The introduction of eHealth applications often result in substantial changes in healthcare practices. Investments in eHealth are usually accompanied by improvement in the quality of care and services, shorter turnaround times and more availability of information. As a consequence there are significant changes in health outcomes and patient satisfaction. A continuous assessment is required to appreciate and respond to changes after the introduction of eHealth in a healthcare system. A proper evaluation should include: assessment of advantages, disadvantages, costs (transaction and incremental costs), investment schedules, fluency and quality of communication, needs of and access to different services, changes in work process, and the division of work evoked by the new “instrument”. Since telemedicine can also influence the conventional decision making of clinicians, the legal and ethical consequences of telemedicine and eHealth should also be assessed.

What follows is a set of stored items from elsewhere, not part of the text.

(** ** Where the checks of the source do not protect it *)

(** C38: [mkfs] marks the root directory's block free, so the first file created in
    the root of a fresh image gets that block as its data block: file and
    directory share it. *)
Theorem first_file_overlaps_root e tr padding fd name m excl :
  quiet e -> env_wf e -> 0 <= padding < 2 ^ 32 ->
  5 * 4096 <= Z.of_nat (length fd) -> wf_bytes fd ->
  0 <= m < 2 ^ 16 /\ S_ISDIR m || S_ISREG m = true -> name_ok name ->
  let s0 := image_fs (mkfs padding fd) in
  exists s s' tr1 tr2 new,
    simplefs_fill_super e s0 tr = Ok 0 s tr1 /\
    simplefs_create root_dir name m excl e s tr1 = Ok 0 s' tr2 /\
    slab s' !! slab_next s = Some new /\
    data_block_number new = data_block_number (root_inode padding) /\
    is_dir (b_data s' (data_block_number new))
      [(str "Data1", 2); (str "Data2", 3); (name, 11)].
Proof.
  intros Hq He Hp Hfd Hw Hm Hname s0.
  destruct (image_super padding fd Hfd) as (_ & _ & Hc & _).
  destruct (fill_super_run e s0 tr 3 (root_inode padding) Hq
    (image_wf padding fd Hw) Hc ltac:(lia)
    (image_stored_root padding Hp fd Hfd)) as [tr1 H1].
  assert (Z.of_nat (length name) < 256) as Hlen.
  { destruct Hname as [_ Hl]. unfold SIMPLEFS_FILENAME_MAXLEN in Hl. lia. }
  pose proof (mounted_image_create padding Hp fd Hfd Hw name m Hm Hlen) as Hpre.
  destruct (create_run e Hq He _ _ _ _ _ _ _ _ _ _ _ Hpre tr1)
    as (g & dA & dB & dC & dD & dE & dF & tr2 & W & Hg & _ & Hr).
  pose proof (create_result_post _ _ _ _ _ _ _ _ _ _ _ Hpre _ _ _ _ _ _ _ W Hg)
    as [(_ & _ & Hblk & _) Hdir _ Hnew _ _ _ _ _ _].
  eexists _, _, tr1, _, _. split; [exact H1|]. split; [exact Hr|].
  split; [exact Hnew|]. split; [exact Hblk|]. rewrite Hblk. exact (Hdir Hname).
Qed.

Lemma first_file_overlaps_root_witness :
  exists s s' tr1 tr2 new,
    simplefs_fill_super quiet_env (image_fs (mkfs 0 blank)) [] = Ok 0 s tr1 /\
    simplefs_create root_dir (str "f") f_mode true quiet_env s tr1 = Ok 0 s' tr2 /\
    slab s' !! slab_next s = Some new /\
    data_block_number new = 2 /\
    is_dir (b_data s' (data_block_number new))
      [(str "Data1", 2); (str "Data2", 3); (str "f", 11)].
Proof.
  apply (first_file_overlaps_root quiet_env [] 0 blank (str "f") f_mode true
    quiet_env_quiet quiet_env_wf pad0 blank_size blank_wf f_mode_ok).
  by apply name_ok_bool.
Defined.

Efficient, effective and reliable systems for remote consultations and distance education are the top requirements for eHealth. However, solutions have so far proved elusive and the deployment of ICT in many health sectors has required major transformational changes. One of the major problems for a full potential delivery of telemedicine is to provide the tools for the world-wide access. Thus, it is necessary to make radical improvements in service productivity, access to medical services, and improved quality of diagnostic with acceptable levels of patient safety. A well developed ICT could serve to breakdown many of the existing barriers to the access of eHealth in the world.

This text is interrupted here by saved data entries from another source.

Lemma ends_ret {A} (a : A) s (P : A -> fs -> Prop) : P a s -> ends (mret a) s P F.
Proof. by intros HP e tr. Qed.
Lemma ends_fail {A} x s (P : A -> fs -> Prop) : F x s -> ends (fail x) s P F.
Proof. by intros HF e tr. Qed.
Lemma ends_bind {A B} (m : K A) (f : A -> K B) s P :
  ends m s (fun a s' => ends (f a) s' P F) F -> ends (m ≫= f) s P F.
Proof.
  intros H e tr. specialize (H e tr). unfold mbind, M_bind.
  destruct (m e s tr); [apply H|exact H].
Qed.
Lemma ends_call c s (P : resp c -> fs -> Prop) : (forall r, P r s) -> ends (call c) s P F.
Proof. intros H e tr. apply H. Qed.
Lemma ends_buf_read {A} n (f : bytes -> option A) a s (P : A -> fs -> Prop) :
  f (b_data s n) = Some a -> P a s -> ends (buf_read n f) s P F.
Proof.
  intros Hf HP e tr. unfold buf_read, get, mbind, M_bind. by rewrite Hf.
Qed.
Lemma ends_buf_write n f d s (P : unit -> fs -> Prop) :
  f (b_data s n) = Some d -> P tt (set_b_data n d s) -> ends (buf_write n f) s P F.
Proof.
  intros Hf HP e tr. unfold buf_write, get, modify, mbind, M_bind. by rewrite Hf.
Qed.
Lemma ends_deref p i s (P : simplefs_inode -> fs -> Prop) :
  slab s !! p = Some i -> P i s -> ends (deref (Some p)) s P F.
Proof.
  intros Hp HP e tr. unfold deref, get, mbind, M_bind. cbn. by rewrite Hp.
Qed.
Lemma ends_assign p f i s (P : unit -> fs -> Prop) :
  slab s !! p = Some i -> P tt (set_slab p (f i) s) -> ends (assign (Some p) f) s P F.
Proof.
  intros Hp HP. unfold assign. apply ends_bind. eapply ends_deref; [exact Hp|].
  by intros e tr.
Qed.
Lemma ends_sync_buffer n s (P : unit -> fs -> Prop) :
  P tt s -> ends (sync_buffer n) s P F.
Proof.
  intros HP e tr. unfold sync_buffer, get, call, mbind, M_bind. by destruct (e _ _).
Qed.
Lemma ends_BUG_ON b s (P : unit -> fs -> Prop) :
  (b = true -> F BugOn s) -> (b = false -> P tt s) -> ends (BUG_ON b) s P F.
Proof. intros H1 H2 e tr. destruct b; [by apply H1|by apply H2]. Qed.
Lemma ends_mono {A} (m : K A) s (P Q : A -> fs -> Prop) :
  ends m s P F -> (forall a s', P a s' -> Q a s') -> ends m s Q F.
Proof.
  intros H HPQ e tr. specialize (H e tr). destruct (m e s tr); [by apply HPQ|exact H].
Qed.
End ends_rules.

(** One step of a program in every environment; a wait that may be interrupted
    leaves two goals, the first for the signal. *)
Ltac ends_step :=
  lazymatch goal with
  | |- ends (mbind _ _) _ _ _ => apply ends_bind
  | |- ends (mret _) _ _ _ => apply ends_ret
  | |- ends (fail _) _ _ _ => apply ends_fail
  | |- ends (call ?c) ?s ?P ?F => refine (ends_call F c s P _); intros ?
  | |- ends (sync_buffer _) _ _ _ => apply ends_sync_buffer
  | |- ends (BUG_ON _) _ _ _ => apply ends_BUG_ON; intros ?
  | |- ends (if ?b then _ else _) _ _ _ => destruct b eqn:?
  end; cbn beta.
Ltac ends_go := cbv beta iota; repeat ends_step.

(** ** Parts *)

(** Storing an inode that is in slot [k]: saved, or interrupted, or stopped for
    want of the inode store's block. *)
Lemma ends_inode_save p i c k dI s (P : Z -> fs -> Prop) (F : fault -> fs -> Prop) :
  slab s !! p = Some i -> sb_inodes_count (b_data s 0) = Some c ->
  simplefs_inode_search c (b_data s 1) (inode_no i) = Some (Some k) ->
  store_inode k i (b_data s 1) = Some dI ->
  F BugOn s -> P (- EINTR) s -> P 0 (set_b_data 1 dI s) ->
  ends (simplefs_inode_save (Some p)) s P F.
Proof.
  intros Hp Hc Hk HI HB HS HP. unfold simplefs_inode_save. ends_go; [done|done|].
  eapply ends_deref; [exact Hp|]. ends_go. unfold SIMPLEFS_SB.
  eapply ends_buf_read; [exact Hc|]. ends_go.
  eapply ends_buf_read; [exact Hk|]. ends_go.
  eapply ends_buf_write; [exact HI|]. by ends_go.
Qed.

Lemma ends_sb_sync s (P : unit -> fs -> Prop) (F : fault -> fs -> Prop) :
  F BugOn s -> P tt s -> ends simplefs_sb_sync s P F.
Proof. intros HF HP. unfold simplefs_sb_sync. ends_go; [done|].
  match goal with |- P ?u _ => by destruct u end.
Qed.

(** ** Reading and writing *)

Section file_ends.
Context (s : fs) (Hs : wf_fs s) (f : inode) (p : nat) (i : simplefs_inode).
Context (Hf : i_private f = Some p) (Hi : slab s !! p = Some i).

Let blk := data_block_number i.

(** A read: nothing (past the end, or the block cannot be read), nothing but an
    error (the caller's buffer is bad), or the requested bytes. *)
Inductive read_end (len ppos : Z) : Z * Z -> fs -> Prop :=
  | R_nothing : read_end len ppos (0, ppos) s
  | R_bad_buffer : read_end len ppos (- EFAULT, ppos) s
  | R_read : ppos < file_size i ->
      read_end len ppos (Z.min (file_size i) len, ppos + Z.min (file_size i) len) s.

Lemma read_ends_lemma len ppos :
  0 <= len -> 0 <= ppos < 2 ^ 31 -> file_size i <= 4096 ->
  ends (simplefs_read f len ppos) s (read_end len ppos) (fun _ _ => False).
Proof using Hs Hf Hi.
  intros Hlen Hpos Hsz. destruct (wf_slab _ Hs _ _ Hi) as (_ & _ & _ & _ & Hsr).
  fold (file_size i) in Hsr. unfold simplefs_read, SIMPLEFS_INODE. rewrite Hf.
  ends_go. eapply ends_deref; [exact Hi|]. rewrite uwrap_id by int_lia.
  ends_go; [constructor|constructor|]. bool_hyps.
  rewrite swrap_id by int_lia. rewrite uwrap_id by int_lia.
  eapply ends_buf_read; [apply load_Some; rewrite ?(wf_block_length _ Hs); lia|].
  ends_go; [constructor|]. rewrite swrap_id by int_lia. by constructor.
Qed.

(** A write of [buf] at [ppos], which ends at [pos].  A bad user buffer leaves
    what could be copied, and zeros, in the block; a signal before the size is
    updated leaves the new bytes with the old size; one before the inode is
    saved leaves the new size in core only; without the inode store's block the
    code stops at BUG_ON. *)
Inductive write_end (kp : Z) (buf : bytes) (ppos : Z) : Z * Z -> fs -> Prop :=
  | W_unreadable : write_end kp buf ppos (0, ppos) s
  | W_bad_buffer r d : r <> 0 -> store ppos (user_copy buf r) (b_data s blk) = Some d ->
      write_end kp buf ppos (- EFAULT, ppos) (set_b_data blk d s)
  | W_signal d : store ppos buf (b_data s blk) = Some d ->
      write_end kp buf ppos (- EINTR, ppos + Z.of_nat (length buf)) (set_b_data blk d s)
  | W_unsaved d : store ppos buf (b_data s blk) = Some d ->
      write_end kp buf ppos (- EINTR, ppos + Z.of_nat (length buf))
        (set_slab p (sized i (ppos + Z.of_nat (length buf))) (set_b_data blk d s))
  | W_written d dI : store ppos buf (b_data s blk) = Some d ->
      store_inode kp (sized i (ppos + Z.of_nat (length buf))) (b_data s 1) = Some dI ->
      write_end kp buf ppos (Z.of_nat (length buf), ppos + Z.of_nat (length buf))
        (set_b_data 1 dI
          (set_slab p (sized i (ppos + Z.of_nat (length buf))) (set_b_data blk d s))).

Definition write_stop (buf : bytes) (ppos : Z) (x : fault) (s' : fs) : Prop :=
  x = BugOn /\ exists d, store ppos buf (b_data s blk) = Some d /\
  s' = set_slab p (sized i (ppos + Z.of_nat (length buf))) (set_b_data blk d s).

Lemma write_ends_lemma count kp buf ppos :
  sb_inodes_count (b_data s 0) = Some count -> 0 <= count < 128 ->
  0 <= kp < count /\ slot_no (b_data s 1) kp = Some (inode_no i) ->
  (forall x, 0 <= x < kp -> slot_no (b_data s 1) x <> Some (inode_no i)) ->
  blk <> 0 -> blk <> 1 ->
  0 <= ppos -> ppos + Z.of_nat (length buf) <= 4096 ->
  ends (simplefs_write f buf ppos) s (write_end kp buf ppos) (write_stop buf ppos).
Proof using Hs Hf Hi.
  intros Hcount Hc [Hkr Hkn] Hfirst Hb0 Hb1 Hpos Hfit.
  pose proof (wf_block_length _ Hs) as Hl.
  set (pos := ppos + Z.of_nat (length buf)) in *.
  destruct (store_inode_Some kp (sized i pos) (b_data s 1)) as [dI HI];
    [lia|rewrite Hl; lia|].
  unfold simplefs_write, SIMPLEFS_INODE. rewrite Hf. ends_go.
  eapply ends_deref; [exact Hi|]. fold blk. ends_go; [constructor|].
  match goal with |- context [user_copy buf ?r] =>
    assert (is_Some (store ppos (user_copy buf r) (b_data s blk))) as [d Hd]
      by (rewrite store_Some; [by eexists|lia|rewrite length_user_copy, Hl; lia]);
    destruct (Z.eqb_spec r 0) as [->|Hr] end.
  - rewrite user_copy_all in Hd |- *. eapply ends_buf_write; [exact Hd|].
    assert (s64 pos = pos) as E64 by (apply swrap_id; int_lia).
    fold pos. rewrite E64. cbn [negb].
    ends_go; [by constructor|].
    eapply ends_assign; [bd; exact Hi|]. fold (sized i pos). ends_go.
    eapply ends_inode_save; [bd; apply lookup_insert_eq|bd; exact Hcount| | | | |].
    + bd. apply (inode_search_first count _ _ kp); [lia|rewrite Hl; lia|exact Hkn|exact Hfirst].
    + bd. exact HI.
    + split; [done|]. by exists d.
    + ends_go. by constructor.
    + ends_go. by constructor.
  - eapply ends_buf_write; [exact Hd|]. cbn [negb]. ends_go. by eapply W_bad_buffer.
Qed.
End file_ends.

(** ** Creation *)

Section parts.
Context (F : fault -> fs -> Prop).

Lemma ends_get_objects_count c s (P : Z * option Z -> fs -> Prop) :
  sb_inodes_count (b_data s 0) = Some c ->
  P (- EINTR, None) s -> P (0, Some c) s -> ends simplefs_sb_get_objects_count s P F.
Proof.
  intros Hc HS HP. unfold simplefs_sb_get_objects_count. ends_go; [done|].
  unfold SIMPLEFS_SB. eapply ends_buf_read; [exact Hc|]. by ends_go.
Qed.

Lemma ends_alloc_inode s (P : option nat -> fs -> Prop) :
  P None s -> (forall g, P (Some (slab_next s)) (fresh_object g s)) ->
  ends alloc_inode s P F.
Proof.
  intros HN HS. unfold alloc_inode. ends_go.
  match goal with |- ends (match ?r with _ => _ end) _ _ _ => destruct r as [g|] end.
  - intros e tr. apply HS.
  - by ends_go.
Qed.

The term “Grid” was coined in the middle 1990s to denote a proposed distributed computing infrastructure for advanced science and engineering. Considerable progress has since been made on the construction of such an infrastructure, but the term “Grid” has also been conflated, at least in popular perception, to embrace everything from advanced networking to artificial intelligence. One might wonder whether the term has any real substance and meaning. Is there really a distinct “Grid problem” and hence a need for new “Grid technologies”? If so, what is the nature of these technologies, and what is their domain of applicability? While numerous groups have interest in Grid concepts and share, to a significant extent, a common vision of Grid architecture, there is no consensus on the answers to these questions. One of the main strategies of grid computing is using software to divide and apportion pieces of a program among several computers, sometimes up to many thousands.

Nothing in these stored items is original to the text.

(* ===== verification/SimplefsSim.v ===== *)
(** * simplefs: one simulation per operation

    Each operation of the VFS, on related states and as far as the
    specification defines it, returns the specified answer and leaves related
    states ([sim_op]). *)

From S2P Require Export SimplefsRefine.

Lemma dir_ents_Some nd ents : dir_ents nd = Some ents -> n_body nd = Dir ents.
Proof. unfold dir_ents. destruct (n_body nd); congruence. Qed.
Lemma reg_content_Some nd content : reg_content nd = Some content -> n_body nd = Reg content.
Proof. unfold reg_content. destruct (n_body nd); congruence. Qed.

Section simulation.
Context (e : env kcall) (Hq : quiet e) (He : env_wf e).

(** ** Creation *)

(** The two errors reported before anything is touched. *)
Lemma create_rejected s tr dir name m c r :
  sb_inodes_count (b_data s 0) = Some c ->
  (if 64 <=? c then Some (- ENOSPC)
   else if negb (S_ISDIR m || S_ISREG m) then Some (- EINVAL) else None) = Some r ->
  exists tr', simplefs_create_fs_object dir name m e s tr = Ok r s tr' /\
    last_bound tr' = None /\ syncs tr' = syncs tr.
Proof using Hq.
  intros Hc Hr.
  enough (wp (simplefs_create_fs_object dir name m) e
    (fun v s' tr' => v = r /\ s' = s /\ last_bound tr' = None /\ syncs tr' = syncs tr) s tr) as H.
  { apply wp_run in H as (? & ? & tr' & -> & -> & -> & ?). by exists tr'. }
  unfold simplefs_create_fs_object, directory_unlock. quiet_go.
  apply (wp_get_objects_count e Hq c); [done|]. intros tr1 Hs1. cbn [from_option id].
  quiet_go. unfold SIMPLEFS_MAX_FILESYSTEM_OBJECTS_SUPPORTED.
  destruct (64 <=? c).
  - injection Hr as <-. quiet_go. split_and!; first [done|by_syncs].
  - rewrite negb_orb in Hr. destruct (negb (S_ISDIR m) && negb (S_ISREG m)); [|done].
    injection Hr as <-. quiet_go. split_and!; first [done|by_syncs].
Qed.

Lemma sim_create dir name m t s tr a t' :
  name_ok name -> 0 <= m < 2 ^ 16 -> rep t s ->
  spec_create dir name m t = Some (a, t') ->
  exists r s' tr', simplefs_create_fs_object dir name m e s tr = Ok r s' tr' /\
    a = bound r (last_bound tr') /\ rep t' s'.
Proof using Hq He.
  intros Hname Hm (blks & fb & R) Hspec. pose proof (rw_count _ _ _ _ R) as Hcount.
  pose proof (fun r => create_rejected s tr dir name m _ r Hcount) as Hrej.
  unfold spec_create in Hspec.
  destruct (Z.leb_spec 64 (Z.of_nat (length (t_nodes t)))) as [|Hsmall].
  { injection Hspec as <- <-. destruct (Hrej _ eq_refl) as (tr' & Hr & Hlb & _).
    eexists _, s, tr'. split; [exact Hr|]. rewrite Hlb. split; [done|]. by exists blks, fb. }
  destruct (S_ISDIR m || S_ISREG m) eqn:Emode; cbn [negb] in Hspec, Hrej;
    [clear Hrej|].
  2: { injection Hspec as <- <-. destruct (Hrej _ eq_refl) as (tr' & Hr & Hlb & _).
    eexists _, s, tr'. split; [exact Hr|]. rewrite Hlb. split; [done|]. by exists blks, fb. }
  apply bind_Some in Hspec as ([[h k] nd] & Eo & Hspec).
  apply bind_Some in Hspec as (ents & Hbody%dir_ents_Some & Hspec).
  destruct ((0 <? t_room t)%nat && (length ents <? 16)%nat) eqn:Eg; [|done].
  apply andb_true_iff in Eg as [Hroom%Nat.ltb_lt Hlen%Nat.ltb_lt].
  injection Hspec as <- <-.
  destruct (free_list fb) as [|j rest] eqn:Ef.
  { pose proof (rw_room _ _ _ _ R) as Hr. rewrite Ef in Hr. cbn in Hr. lia. }
  destruct (rep_create_pre blks fb t s R dir h k nd ents Eo Hbody name m Hname
    (conj Hm Emode) ltac:(lia) Hlen j rest Ef) as
    (b & d & Hpre & Hb & Hblk & Hbj & Hd & Hdesc & Hdir & Hrange).
  destruct (create_run e Hq He _ _ _ _ _ _ _ _ _ _ _ Hpre tr)
    as (g & dA & dB & dC & dD & dE & dF & tr1 & W & Hg & _ & Hr).
  eexists _, _, _. split; [exact Hr|]. split; [by rewrite (rw_next _ _ _ _ R)|].
  eexists _, _. eapply rep_created; try done; try lia.
  pose proof (keeps_create_fs_object e He dir name m (c_string_wf _ (proj1 Hname)) Hm
    s tr (rw_wf _ _ _ _ R)) as Hk.
  unfold wlp in Hk. rewrite Hr in Hk. apply Hk.
Qed.

(** ** Lookup and iteration *)

Lemma dir_find_in name ents no :
  dir_find name ents = Some no -> exists name', (name', no) ∈ ents.
Proof using.
  unfold dir_find. intros ([name' no'] & Hf & ->)%fmap_Some.
  apply find_some in Hf as [Hin _]. exists name'. by apply list_elem_of_In.
Qed.

Lemma rep_small_Z t s blks fb :
  rep_with blks fb t s -> 0 <= Z.of_nat (length (t_nodes t)) <= 128.
Proof using. intros R. pose proof (rw_small _ _ _ _ R). lia. Qed.

Lemma sim_lookup dir name t s tr a t' :
  c_string name -> rep t s -> spec_op (op_lookup dir name) t = Some (a, t') ->
  exists s' tr', simplefs_lookup dir name e s tr = Ok tt s' tr' /\
    a = bound 0 (last_bound tr') /\ rep t' s'.
Proof using Hq.
  intros Hname (blks & fb & R) Hspec. cbn [spec_op] in Hspec.
  apply bind_Some in Hspec as ([[h k] nd] & Eo & Hspec).
  apply bind_Some in Hspec as (ents & Hbody%dir_ents_Some & Hspec).
  destruct (rep_opened _ _ _ _ R _ _ _ _ Eo)
    as (Hp & Hk & b & d & Hb & _ & _ & _ & Hs & _ & (_ & _ & Hblk & Hsz) & Hh).
  unfold holds_body in Hh. rewrite Hbody in Hh, Hsz.
  destruct Hh as (_ & _ & Hisdir & Hrange). rewrite <- Hblk in Hisdir.
  pose proof (lookup_run e s tr dir h d ents name _ Hq (rw_wf _ _ _ _ R)
    (rw_count _ _ _ _ R) (rep_small_Z _ _ _ _ R) Hp Hs Hisdir Hsz) as HL.
  specialize (HL ltac:(intros ? ? Hin; exact (proj1 (Forall_forall _ _) Hrange _ Hin)) Hname).
  cbv zeta in HL. destruct (dir_find name ents) as [no|].
  2: { injection Hspec as <- <-. eexists _, _. split; [exact HL|]. split; [done|].
       by exists blks, fb. }
  apply bind_Some in Hspec as ([k' nd'] & [Hk' <-]%find_node_Some & Hspec).
  injection Hspec as <- <-. rewrite (rep_stored _ _ _ _ R _ _ Hk') in HL.
  destruct (rep_block _ _ _ _ R _ _ Hk') as (b' & i & _ & _ & _ & _ & Hi & Hd' & _).
  rewrite Hi in HL. destruct HL as [tr' HL].
  eexists _, _. split; [exact HL|]. destruct Hd' as (_ & Hmode & _). split.
  - cbn. unfold looked_up. by rewrite Hmode, (rw_next _ _ _ _ R).
  - eexists _, _. by eapply rep_open.
Qed.

Lemma sim_iterate dir pos t s tr a t' :
  rep t s -> spec_op (op_iterate dir pos) t = Some (a, t') ->
  exists r pos' s' tr', simplefs_iterate dir pos e s tr = Ok (r, pos') s' tr' /\
    a = listed r pos' (drop (length (emitted tr)) (emitted tr')) /\ rep t' s'.
Proof using Hq.
  intros HR Hspec. cbn [spec_op] in Hspec.
  destruct (Z.eqb_spec pos 0) as [->|Hpos]; cbn [negb] in Hspec.
  2: { injection Hspec as <- <-. exists 0, pos, s, tr. unfold simplefs_iterate.
       rewrite (proj2 (Z.eqb_neq _ _) Hpos), drop_all. done. }
  destruct HR as (blks & fb & R).
  apply bind_Some in Hspec as ([[h k] nd] & Eo & Hspec).
  destruct (rep_opened _ _ _ _ R _ _ _ _ Eo)
    as (Hp & Hk & b & d & Hb & _ & _ & _ & Hs & _ & (_ & Hm & Hblk & Hsz) & Hh).
  unfold holds_body in Hh. destruct (n_body nd) as [content|ents].
  - destruct Hh as (Hdir & _). injection Hspec as <- <-.
    exists (- ENOTDIR), 0, s, tr. rewrite drop_all. split; [|split; [done|by exists blks, fb]].
    unfold simplefs_iterate, SIMPLEFS_INODE, deref, mbind, M_bind, get.
    rewrite Hp. cbn. rewrite Hs. cbn. by rewrite Hm, Hdir.
  - destruct Hh as (Hdir & _ & Hisdir & _). injection Hspec as <- <-.
    rewrite <- Hblk in Hisdir. rewrite <- Hm in Hdir.
    destruct (iterate_run e s tr dir h d ents Hq Hp Hs Hdir Hisdir Hsz) as (tr' & Hr & Hem).
    eexists _, _, _, _. split; [exact Hr|]. rewrite Hem, drop_app_length.
    split; [done|by exists blks, fb].
Qed.

(** ** Contents *)

Lemma sim_read i len ppos t s tr a t' :
  0 <= len -> 0 <= ppos < 2 ^ 31 -> rep t s ->
  spec_op (op_read i len ppos) t = Some (a, t') ->
  exists r pos' s' tr', simplefs_read i len ppos e s tr = Ok (r, pos') s' tr' /\
    a = copied r pos' (if 0 <? r then last_copied tr' else []) /\ rep t' s'.
Proof using Hq.
  intros Hlen Hpos (blks & fb & R) Hspec. cbn [spec_op] in Hspec.
  apply bind_Some in Hspec as ([[h k] nd] & Eo & Hspec).
  apply bind_Some in Hspec as (content & Hbody%reg_content_Some & Hspec).
  destruct (rep_opened _ _ _ _ R _ _ _ _ Eo)
    as (Hp & Hk & b & d & Hb & _ & _ & _ & Hs & _ & (_ & _ & Hblk & Hsz) & Hh).
  unfold holds_body in Hh. rewrite Hbody in Hh, Hsz. destruct Hh as (_ & Hmax & Htake).
  cbn [body_size] in Hsz.
  pose proof (read_run e Hq s (rw_wf _ _ _ _ R) i h d Hp Hs len ppos tr Hlen Hpos) as Hr.
  unfold file_size in Hr. rewrite Hsz in Hr. specialize (Hr ltac:(lia)). cbv zeta in Hr.
  exists (if Z.of_nat (length content) <=? ppos then 0
          else Z.min (Z.of_nat (length content)) len).
  destruct (Z.leb_spec (Z.of_nat (length content)) ppos) as [Hend|Hin];
    injection Hspec as <- <-; eexists _, _, _; (split; [exact Hr|]).
  { split; [done|by exists blks, fb]. }
  split; [|by exists blks, fb].
  assert (Z.of_nat (length (take (Z.to_nat len) content)) =
    Z.min (Z.of_nat (length content)) len) as -> by (rewrite length_take; lia).
  f_equal. unfold last_copied, ev, read_bytes, file_size. rewrite Hsz, Hblk.
  rewrite <- Htake at 1. rewrite take_take.
  destruct (Z.ltb_spec 0 (Z.min (Z.of_nat (length content)) len)).
  - f_equal. lia.
  - by replace (Z.to_nat len `min` length content)%nat with 0%nat by lia.
Qed.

The purpose of the present chapter is to argue that the Grid concept is indeed motivated by a real and specific problem and that there is an emerging, well-defined Grid technology base that addresses significant aspects of this problem. In the process, it develops a detailed architecture and roadmap for current and future Grid technologies. Furthermore, the chapter asserts that while Grid technologies are currently distinct from other major technology trends, such as Internet, enterprise, distributed, and peer-to-peer computing, these other trends can benefit significantly from growing into the problem space addressed by Grid technologies.